If Republicans take over both houses of Congress this fall, some observers have said, it’s an opportunity for the GOP to “show they can govern,” and GOP leaders like Sen. John Cornyn insist that Republicans will be “responsible adults” if they win.
But it’s not up to GOP leadership. It’s up to the Apocalypse Caucus.
Since the GOP takeover of the House in 2010, the pattern has become depressingly familiar: policy after policy getting dragged to the right, totally unnecessary crises and last-minute near-crises, performative belligerence as an end in itself, all driven by a large and increasingly powerful right fringe in the U.S. House.
Sahil Kapur’s in-depth profile of Rep. Steve King, one of the loudest voices of this fringe, shows how the hard right wields power over the Republican Party. King intentionally inflates the temperature on his signature issue, immigration, taking a hardline position and forcing other Republicans to meet him there. It reflects the worst instincts of conservative base voters and magnifies them. This funhouse-mirror version of conservatism, loud and angry, becomes the new standard that primary voters demand.

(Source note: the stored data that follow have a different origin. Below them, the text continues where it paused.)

(* ===== verification/DepositCache.v ===== *)
(** * The deposit cache

    Models [beacon-chain/cache/depositsnapshot/deposit_inserter.go], [deposit_fetcher.go]
    and [deposit_pruner.go]: the deposits seen in the deposit contract's logs, by index and
    by key, those not yet in the chain, and the deposit tree of the finalized ones.
    Deposits are shared between the lists of the cache and its callers, and pruning clears
    their proofs, so they live in a heap; the containers around them never change.  The
    lock makes every operation one step.  The hash tree root of the deposit data is
    generated code and a parameter. *)

From S2P Require Import Prelude MathHelper Bytes Sha256 Merkle SparseTrie DepositTree.

Record DepositData := mkDepositData {
  PublicKey : bytes;
  WithdrawalCredentials : bytes;
  Amount : Z;
  Signature : bytes
}.
Record Deposit := mkDeposit { Proof : option (list bytes); Data : DepositData }.

(** [None] is the nil pointer. *)
Definition DepositPtr : Type := nat.
Definition DepositHeap : Type := gmap DepositPtr Deposit.

Record DepositContainer := mkContainer {
  CDeposit : DepositPtr;
  Eth1BlockHeight : Z;
  CDepositRoot : bytes;
  Index : Z
}.

Record finalizedDepositsContainer := mkFinalizedDeposits { depositTree : DepositTree; merkleTrieIndex : Z }.

Record Cache := mkCache {
  pendingDeposits : list DepositContainer;
  deposits : list DepositContainer;
  finalizedDeposits : finalizedDepositsContainer;
  depositsByKey : gmap bytes (list DepositContainer)
}.

Definition toFinalizedDepositsContainer (t : DepositTree) (index : Z) : finalizedDepositsContainer := mkFinalizedDeposits t index.
Definition NewCache : Cache := mkCache [] [] (toFinalizedDepositsContainer NewDepositTree (-1)) ∅.

Definition MerkleTrieIndex (fd : finalizedDepositsContainer) : Z := merkleTrieIndex fd.
Definition Deposits (fd : finalizedDepositsContainer) : DepositTree := depositTree fd.

(** [sort.Search(n, f)] of the Go standard library. *)
Fixpoint searchLoop (fuel i j : nat) (f : nat → bool) : nat :=
  match fuel with
  | O => i
  | S fuel =>
      if (i <? j)%nat then
        let h := ((i + j) / 2)%nat in
        if negb (f h) then searchLoop fuel (h + 1) j f else searchLoop fuel i h f
      else i
  end.
Definition Search (n : nat) (f : nat → bool) : nat := searchLoop n 0 n f.

(** [sort.SliceStable] by index: the container goes behind those with the same index. *)
Fixpoint insertByIndex (c : DepositContainer) (l : list DepositContainer) : list DepositContainer :=
  match l with
  | [] => [c]
  | c' :: l' => if Index c <? Index c' then c :: l else c' :: insertByIndex c l'
  end.
Definition sortByIndex (l : list DepositContainer) : list DepositContainer := foldl (λ acc c, insertByIndex c acc) [] l.

Definition errNilDeposit : error := "nil deposit inserted into the cache".
Definition errWantedDeposit : error := "wanted deposit with another index to be inserted".

(** [c.depositsByKey[k] = append(c.depositsByKey[k], ctr)] *)
Definition appendByKey (k : bytes) (ctr : DepositContainer) (m : gmap bytes (list DepositContainer)) : gmap bytes (list DepositContainer) :=
  <[k := default [] (m !! k) ++ [ctr]]> m.

Section cache.
Context `{Sha256} (DataRoot : DepositData → error + bytes).

(** ** Insertion *)

Definition InsertDeposit (ctxErr : option error) (h : DepositHeap) (c : Cache) (d : option DepositPtr) (blockNum index : Z) (depositRoot : bytes)
    : outcome Cache :=
  match ctxErr, d with
  | Some e, _ => Err e
  | None, None => Err errNilDeposit
  | None, Some d =>
      if negb (index =? Z.of_nat (length (deposits c))) then Err errWantedDeposit
      else
        let heightIdx := Search (length (deposits c))
          (λ i, match deposits c !! i with Some ctr => index <=? Index ctr | None => false end) in
        let depCtr := mkContainer d blockNum depositRoot index in
        let newDeposits := depCtr :: drop heightIdx (deposits c) in
        match h !! d with
        | None => Panic nilPanic
        | Some dep =>
            Ret (mkCache (pendingDeposits c) (take heightIdx (deposits c) ++ newDeposits) (finalizedDeposits c)
                   (appendByKey (ToBytes48 (PublicKey (Data dep))) depCtr (depositsByKey c)))
        end
  end.

Fixpoint addContainers (h : DepositHeap) (ctrs : list DepositContainer) (m : gmap bytes (list DepositContainer))
    : outcome (gmap bytes (list DepositContainer)) :=
  match ctrs with
  | [] => Ret m
  | ctr :: ctrs =>
      match h !! CDeposit ctr with
      | Some dep => addContainers h ctrs (appendByKey (ToBytes48 (PublicKey (Data dep))) ctr m)
      | None => Panic nilPanic
      end
  end.
Definition InsertDepositContainers (h : DepositHeap) (c : Cache) (ctrs : list DepositContainer) : outcome Cache :=
  let ctrs := sortByIndex ctrs in
  byKey <-? addContainers h ctrs (depositsByKey c);;
  Ret (mkCache (pendingDeposits c) ctrs (finalizedDeposits c) byKey).

(** The loop that inserts the newly finalized deposits into the tree, which is changed in
    place: it is returned also with an error. *)
Fixpoint insertFinalizedLoop (h : DepositHeap) (ctrs : list DepositContainer) (currIdx eth1DepositIndex : Z) (d : DepositTree)
    : outcome (DepositTree * option error) :=
  match ctrs with
  | [] => Ret (d, None)
  | ctr :: ctrs =>
      if (currIdx <? Index ctr) && (Index ctr <=? eth1DepositIndex) then
        match h !! CDeposit ctr with
        | None => Panic nilPanic
        | Some dep =>
            match DataRoot (Data dep) with
            | inr rt =>
                res <-? TreeInsert d rt;;
                match res with
                | (d, None) => insertFinalizedLoop h ctrs currIdx eth1DepositIndex d
                | failed => Ret failed
                end
            | inl e => Ret (d, Some e)
            end
        end
      else insertFinalizedLoop h ctrs currIdx eth1DepositIndex d
  end.

Definition setFinalized (c : Cache) (d : DepositTree) (index : Z) : Cache :=
  mkCache (pendingDeposits c) (deposits c) (mkFinalizedDeposits d index) (depositsByKey c).

Definition InsertFinalizedDeposits (ctxErr : option error) (h : DepositHeap) (c : Cache) (eth1DepositIndex : Z) (executionHash : bytes)
    (executionNumber : Z) : outcome (Cache * option error) :=
  match ctxErr with
  | Some e => Ret (c, Some e)
  | None =>
      let depositTrie := depositTree (finalizedDeposits c) in
      let insertIndex := wrapI64 (MerkleTrieIndex (finalizedDeposits c) + 1) in
      if (length (deposits c) =? 0)%nat then Ret (c, None)
      else
        let eth1DepositIndex := if Z.of_nat (length (deposits c)) <=? eth1DepositIndex
                                then Z.of_nat (length (deposits c)) - 1 else eth1DepositIndex in
        if eth1DepositIndex <? insertIndex then Ret (c, None)
        else
          let currIdx := wrapI64 (wrapI64 (depositCount depositTrie) - 1) in
          res <-? insertFinalizedLoop h (deposits c) currIdx eth1DepositIndex depositTrie;;
          match res with
          | (d, Some e) => Ret (setFinalized c d (merkleTrieIndex (finalizedDeposits c)), Some e)
          | (d, None) =>
              res <-? TreeFinalize d eth1DepositIndex executionHash executionNumber;;
              match res with
              | (d, Some e) => Ret (setFinalized c d (merkleTrieIndex (finalizedDeposits c)), Some e)
              | (d, None) => Ret (setFinalized c d eth1DepositIndex, None)
              end
          end
  end.

Definition InsertPendingDeposit (c : Cache) (d : option DepositPtr) (blockNum index : Z) (depositRoot : bytes) : Cache :=
  match d with
  | None => c
  | Some d => mkCache (pendingDeposits c ++ [mkContainer d blockNum depositRoot index]) (deposits c) (finalizedDeposits c) (depositsByKey c)
  end.

(** ** Queries *)

(** [untilBlk == nil || untilBlk >= height]; [untilBlk] is [None] for nil. *)
Definition upToBlock (untilBlk : option Z) (height : Z) : bool :=
  match untilBlk with None => true | Some b => height <=? b end.

Definition allDeposits (c : Cache) (untilBlk : option Z) : list DepositPtr :=
  map CDeposit (filter (λ ctnr, upToBlock untilBlk (Eth1BlockHeight ctnr) = true) (deposits c)).

Definition AllDepositContainers (c : Cache) : list DepositContainer := deposits c.

Definition DepositByPubkey (c : Cache) (pubKey : bytes) : option (DepositPtr * Z) :=
  match depositsByKey c !! ToBytes48 pubKey with
  | Some (ctr :: _) => Some (CDeposit ctr, wrapI64 (Eth1BlockHeight ctr))
  | _ => None
  end.

Definition DepositsNumberAndRootAtHeight (c : Cache) (blockHeight : Z) : outcome (Z * bytes) :=
  let heightIdx := Search (length (deposits c))
    (λ i, match deposits c !! i with Some ctr => blockHeight <? Eth1BlockHeight ctr | None => false end) in
  if (heightIdx =? 0)%nat then Ret (0, zeroBytes 32)
  else match deposits c !! (heightIdx - 1)%nat with
       | Some ctr => Ret (Z.of_nat heightIdx, ToBytes32 (CDepositRoot ctr))
       | None => Panic indexPanic
       end.

Definition FinalizedDeposits (c : Cache) : outcome finalizedDepositsContainer :=
  t <-? TreeCopy (depositTree (finalizedDeposits c));;
  Ret (mkFinalizedDeposits t (merkleTrieIndex (finalizedDeposits c))).

(** The tree is never nil here; [untilBlk.Uint64()] takes the low 64 bits. *)
Definition NonFinalizedDeposits (c : Cache) (lastFinalizedIndex : Z) (untilBlk : option Z) : list DepositPtr :=
  map CDeposit (filter (λ d, lastFinalizedIndex < Index d ∧
      upToBlock (option_map wrap64 untilBlk) (Eth1BlockHeight d) = true) (deposits c)).

Definition PendingContainers (c : Cache) (untilBlk : option Z) : list DepositContainer :=
  sortByIndex (filter (λ ctnr, upToBlock (option_map wrap64 untilBlk) (Eth1BlockHeight ctnr) = true) (pendingDeposits c)).

Definition PendingDeposits (c : Cache) (untilBlk : option Z) : list DepositPtr := map CDeposit (PendingContainers c untilBlk).

(** ** Pruning *)

Definition clearProof (d : Deposit) : Deposit := mkDeposit None (Data d).

(** From container [n - 1] downwards, until a proof is nil already. *)
Fixpoint pruneProofLoop (n : nat) (ctrs : list DepositContainer) (h : DepositHeap) : outcome DepositHeap :=
  match n with
  | O => Ret h
  | S i =>
      match ctrs !! i with
      | None => Panic indexPanic
      | Some ctr =>
          match h !! CDeposit ctr with
          | None => Panic nilPanic
          | Some dep =>
              match Proof dep with
              | None => Ret h
              | Some _ => pruneProofLoop i ctrs (<[CDeposit ctr := clearProof dep]> h)
              end
          end
      end
  end.

Definition PruneProofs (c : Cache) (untilDepositIndex : Z) (h : DepositHeap) : outcome DepositHeap :=
  let untilDepositIndex := if Z.of_nat (length (deposits c)) <=? untilDepositIndex
                           then Z.of_nat (length (deposits c)) - 1 else untilDepositIndex in
  pruneProofLoop (Z.to_nat (untilDepositIndex + 1)) (deposits c) h.

Definition PruneAllProofs (c : Cache) (h : DepositHeap) : outcome DepositHeap :=
  pruneProofLoop (length (deposits c)) (deposits c) h.

Definition PrunePendingDeposits (c : Cache) (merkleTreeIndex : Z) : Cache :=
  if merkleTreeIndex =? 0 then c
  else mkCache (filter (λ dp, merkleTreeIndex ≤ Index dp) (pendingDeposits c)) (deposits c) (finalizedDeposits c) (depositsByKey c).

Definition PruneAllPendingDeposits (c : Cache) : Cache :=
  mkCache [] (deposits c) (finalizedDeposits c) (depositsByKey c).
End cache.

When 2015 rolls around, Steve King is going to have a lot more company. As the Republican House majority looks to add seats, both the House and the GOP caucus will shift rightward. The self-parodying display of conservatism required in red-district primary contests has resulted in a striking new crop of future members for the Apocalypse Caucus, reports Jonathan Weisman:
in at least a dozen safe or largely safe Republican House districts where more mild-mannered Republicans are exiting, their likely replacements will pull the party to the right, a move likely to increase division in an already polarized Congress.
The new class of Republicans will join an already-large faction of extreme conservatives in the House, representing districts that are out of step with the rest of the country. Reporting on the members who drove last year’s government shutdown, Ryan Lizza notes that:
The ability of eighty members of the House of Representatives to push the Republican Party into a strategic course that is condemned by the party’s top strategists is a historical oddity….these eighty members represent an America where the population is getting whiter, where there are few major cities, where Obama lost the last election in a landslide, and where the Republican Party is becoming more dominant and more popular. Meanwhile, in national politics, each of these trends is actually reversed.
Why does the hard right edge of the GOP have such sway over national politics? Because Speaker John Boehner depends on them. He needs their votes to hold on to the gavel, and he needs to craft legislation to appeal to enough of them so he doesn’t need to rely on Democratic votes to pass bills. The Apocalypse Caucus sets the agenda.
The right wing of the GOP is energized by a wide network of donors, activist groups and — especially — media outlets, in which conservative politicians compete for attention, votes and dollars by trying to out-right-wing each other. There’s essentially no such thing as a Republican moderate any more, since in order to get to November, any Republican needs to get through this gauntlet.
Ed Kilgore notes how this dynamic led to the famous “47 percent” video that damaged Mitt Romney in 2012:
“My mistake was that I was speaking in a way that reflected back to the man,” Romney said. “If I had been able to see the camera, I would have remembered that I was talking to the whole world, not just the man.”
Throughout the primaries he was always in effect talking to some angry if not entirely coherent Republican voter or donor or media opinion-leader, and trying to “reflect back” to their POV, which Mitt did not entirely share but had to take very, very seriously. It’s an almost impossible habit to break, and at a crucial moment, he couldn’t.
The Apocalypse Caucus of the House, though, aren’t just panderers like Romney. They’re true believers.
And over the weekend, the true believers bestowed a crown on one of their favorite leaders. For the second time, Sen. Ted Cruz topped the straw poll at the Values Voter Summit.
Cruz, who helped to organize the House’s Apocalypse Caucus to shut down the government last year, would have an even bigger influence if Republicans took over the Senate. Just as Steve King and his allies hold the margin of victory in Boehner’s House, Cruz would be in a position to command a Republican Senate, holding the leash on ostensible “mainstream” Republican leaders like his home-state colleague. In this hypothetical but painfully-plausible majority, he’d be joined by new Senators who came up through the right-wing primary process and, in many cases, through the Apocalypse Caucus-driven House.
With Cruz aiming his sights at a 2016 presidential run, one where money, public attention and volunteer support will be looking for the rightmost candidate, he’ll have a strong incentive to play a role in the Senate like the one Steve King plays in the House today. (And the road to a 2016 Republican nomination, of course, runs through Iowa, Steve King’s home base.)
What does a Republican-controlled Congress look like in 2015? If you ask John Cornyn, it looks like responsible adults governing. But of course, you shouldn’t listen to John Cornyn. A Republican Congress looks like Steve King and Ted Cruz: belligerent, loud and willing to smash. It looks like the Apocalypse Caucus.